A ministry statement said President Emmanuel Macron had urged Sharaa on Thursday “to exercise restraint and reiterated France’s commitment to a united Syria where all segments of Syrian society are represented and protected.”
A Western diplomat told Reuters that mediation efforts were focused on calming the situation and producing a deal that would see Kurdish forces leave Aleppo and provide security guarantees for Kurds who remained.
The diplomat ​said US envoy Tom Barrack was en route to Damascus. A spokesperson for Barrack declined to comment. Washington has been closely involved in efforts to promote integration between the SDF — which has long enjoyed US military support — and Damascus, with which the ⁠United States has developed close ties under President Donald Trump.
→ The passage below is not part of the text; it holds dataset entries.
Lemma ebind_eret_l {A B} (a : A) (f : A → eff S E B) s : ebind (eret a) f s = f a s.
Proof. done. Qed.

Lemma eiter_app {A} (f : A → eff S E unit) l1 l2 s :
  eiter f (l1 ++ l2) s = ebind (eiter f l1) (λ _, eiter f l2) s.
Proof.
  revert s. induction l1 as [|x l1 IH]; intros s; [done|].
  simpl. unfold ebind. destruct (f x s) as [[u|e] s1]; [|done]. apply IH.
Qed.

(** *** Computations that respect a relation between the states before and
    after, whatever they return. *)
Definition keeps {A} (R : S → S → Prop) (m : eff S E A) : Prop := ∀ s, R s (m s).2.

Context (R : S → S → Prop) `{!PreOrder R}.

Lemma keeps_eret {A} (a : A) : keeps R (eret a).
Proof. intros s. simpl. reflexivity. Qed.
Lemma keeps_raise {A} (e : E) : keeps R (raise (A:=A) e).
Proof. intros s. simpl. reflexivity. Qed.
Lemma keeps_lift {A} (r : result E A) : keeps R (lift r).
Proof. intros s. simpl. reflexivity. Qed.
Lemma keeps_get : keeps R get.
Proof. intros s. simpl. reflexivity. Qed.
Lemma keeps_modify (f : S → S) : (∀ s, R s (f s)) → keeps R (modify f).
Proof. intros H s. apply H. Qed.
Lemma keeps_bind {A B} (m : eff S E A) (f : A → eff S E B) :
  keeps R m → (∀ a, keeps R (f a)) → keeps R (ebind m f).
Proof.
  intros Hm Hf s. specialize (Hm s). unfold ebind.
  destruct (m s) as [[a|e] s1]; [|done].
  simpl in *. etrans; [exact Hm|apply Hf].
Qed.
Lemma keeps_catch {A} (m : eff S E A) h :
  keeps R m → (∀ e, keeps R (h e)) → keeps R (catch m h).
Proof.
  intros Hm Hh s. specialize (Hm s). unfold catch.
  destruct (m s) as [[a|e] s1]; [done|]. simpl in *.
  etrans; [exact Hm|apply Hh].
Qed.
Lemma keeps_eiter {A} (f : A → eff S E unit) l :
  (∀ x, x ∈ l → keeps R (f x)) → keeps R (eiter f l).
Proof.
  induction l as [|x l IH]; intros H; [apply keeps_eret|].
  simpl. apply keeps_bind; [apply H; left|intros _]. apply IH. intros y Hy.
  apply H. by right.
Qed.
Lemma keeps_emap {A B} (f : A → eff S E B) l :
  (∀ x, x ∈ l → keeps R (f x)) → keeps R (emap f l).
Proof.
  induction l as [|x l IH]; intros H; [apply keeps_eret|]. simpl.
  apply keeps_bind; [apply H; left|]. intros y.
  apply keeps_bind; [|intros; apply keeps_eret].
  apply IH. intros z Hz. apply H. by right.
Qed.
Lemma keeps_efold {A B} (f : B → A → eff S E B) b l :
  (∀ b x, x ∈ l → keeps R (f b x)) → keeps R (efold f b l).
Proof.
  revert b. induction l as [|x l IH]; intros b H; [apply keeps_eret|].
  simpl. apply keeps_bind; [apply H; left|]. intros b'. apply IH.
  intros b'' y Hy. apply H. by right.
Qed.
Lemma keeps_ewhen b (m : eff S E unit) : keeps R m → keeps R (ewhen b m).
Proof. destruct b; [done|]. intros _. apply keeps_eret. Qed.
End eff_lemmas.

#[export] Hint Resolve keeps_eret keeps_raise keeps_lift keeps_get keeps_modify
  keeps_bind keeps_catch keeps_eiter keeps_emap keeps_efold keeps_ewhen : keeps.

(** Opens an effectful computation step by step. *)
Ltac eff_step :=
  match goal with
  | H : ebind _ _ _ = (Ok _, _) |- _ =>
      apply ebind_ok in H as (? & ? & ? & H)
  | H : eret _ _ = _ |- _ => unfold eret in H; simplify_eq H; intros; subst
  | H : raise _ _ = _ |- _ => unfold raise in H; discriminate H
  | H : (Ok _, _) = (Ok _, _) |- _ => injection H as H; subst
  | H : get _ = _ |- _ => unfold get in H; simplify_eq H; intros; subst
  | H : modify _ _ = _ |- _ => unfold modify in H; simplify_eq H; intros; subst
  end.

Ltac keeps_step :=
  match goal with
  | |- PreOrder _ => apply _
  | |- keeps _ (eret _) => apply keeps_eret
  | |- keeps _ (raise _) => apply keeps_raise
  | |- keeps _ (lift _) => apply keeps_lift
  | |- keeps _ get => apply keeps_get
  | |- keeps _ (ebind _ _) => apply keeps_bind; [try apply _| |intros ?]
  | |- keeps _ (ewhen _ _) => apply keeps_ewhen
  | |- keeps _ (eiter _ _) => apply keeps_eiter; [try apply _|intros ? ?]
  | |- keeps _ (emap _ _) => apply keeps_emap; [try apply _|intros ? ?]
  | |- keeps _ (efold _ _ _) => apply keeps_efold; [try apply _|intros ? ? ?]
  | |- keeps _ (match ?x with _ => _ end) => destruct x
  | |- keeps _ (let _ := _ in _) => cbv zeta
  end.

(** ** Python's [sorted]: a stable sort by a boolean order *)

Class TotalLeb {A} (leb : A → A → bool) : Prop := {
  leb_total x y : leb x y = true ∨ leb y x = true;
  leb_trans x y z : leb x y = true → leb y z = true → leb x z = true;
}.
Class AntiLeb {A} (leb : A → A → bool) : Prop :=
  leb_antisym x y : leb x y = true → leb y x = true → x = y.

#[export] Instance string_leb_total : TotalLeb String.leb.
Proof.
  split.
  - intros x y. destruct (String.leb_total x y); auto.
  - intros x y z H1 H2.
    assert (String.le x z) as H; [|by apply Is_true_true in H].
    etrans; apply Is_true_true; [exact H1|exact H2].
Qed.
#[export] Instance string_leb_anti : AntiLeb String.leb.
Proof. intros x y. apply String.leb_antisym. Qed.

Section lex.
Context {A B : Type} `{EqDecision A} (la : A → A → bool) (lb : B → B → bool).
(** Tuples of any length compare lexicographically. *)
Fixpoint list_leb (l k : list A) : bool :=
  match l, k with
  | [], _ => true
  | _ :: _, [] => false
  | x :: l, y :: k => if decide (x = y) then list_leb l k else la x y
  end.
Definition pair_leb (p q : A * B) : bool :=
  if decide (p.1 = q.1) then lb p.2 q.2 else la p.1 q.1.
The ceasefire declared by the government overnight said Kurdish forces should withdraw by 9 a.m. (0600 GMT) on Friday, but no one withdrew overnight, Syrian security sources said.
Barrack had welcomed what he called a “temporary ceasefire” and said Washington was working intensively to extend it beyond the 9 a.m. deadline. “We are hopeful this weekend will bring a more enduring calm and deeper dialogue,” he wrote on X.

TURKISH WARNING
Turkiye views the SDF as a terrorist organization linked to the outlawed Kurdistan Workers’ Party and has warned of military action if it does not honor the integration agreement.
Turkish Foreign Minister Hakan Fidan, speaking on Thursday, expressed hope that the situation in Aleppo would be normalized “through the withdrawal of SDF elements.”
Though Sharaa, a former Al-Qaeda commander who belongs to the Sunni Muslim majority, has repeatedly vowed to protect minorities, bouts of violence in which government-aligned fighters have killed hundreds of Alawites and Druze have spread alarm in minority communities over the last year.
The Kurdish councils in Aleppo said Damascus could not be trusted “with our security and our neighborhoods,” and that attacks on the areas aimed to bring about displacement.
Sharaa, in a phone call with Iraqi Kurdish leader Masoud Barzani on Friday, affirmed that the Kurds were “a fundamental part ‌of the Syrian national fabric,” the Syrian presidency said.
Neither the government nor the Kurdish forces have announced a toll of casualties among their fighters from the recent clashes.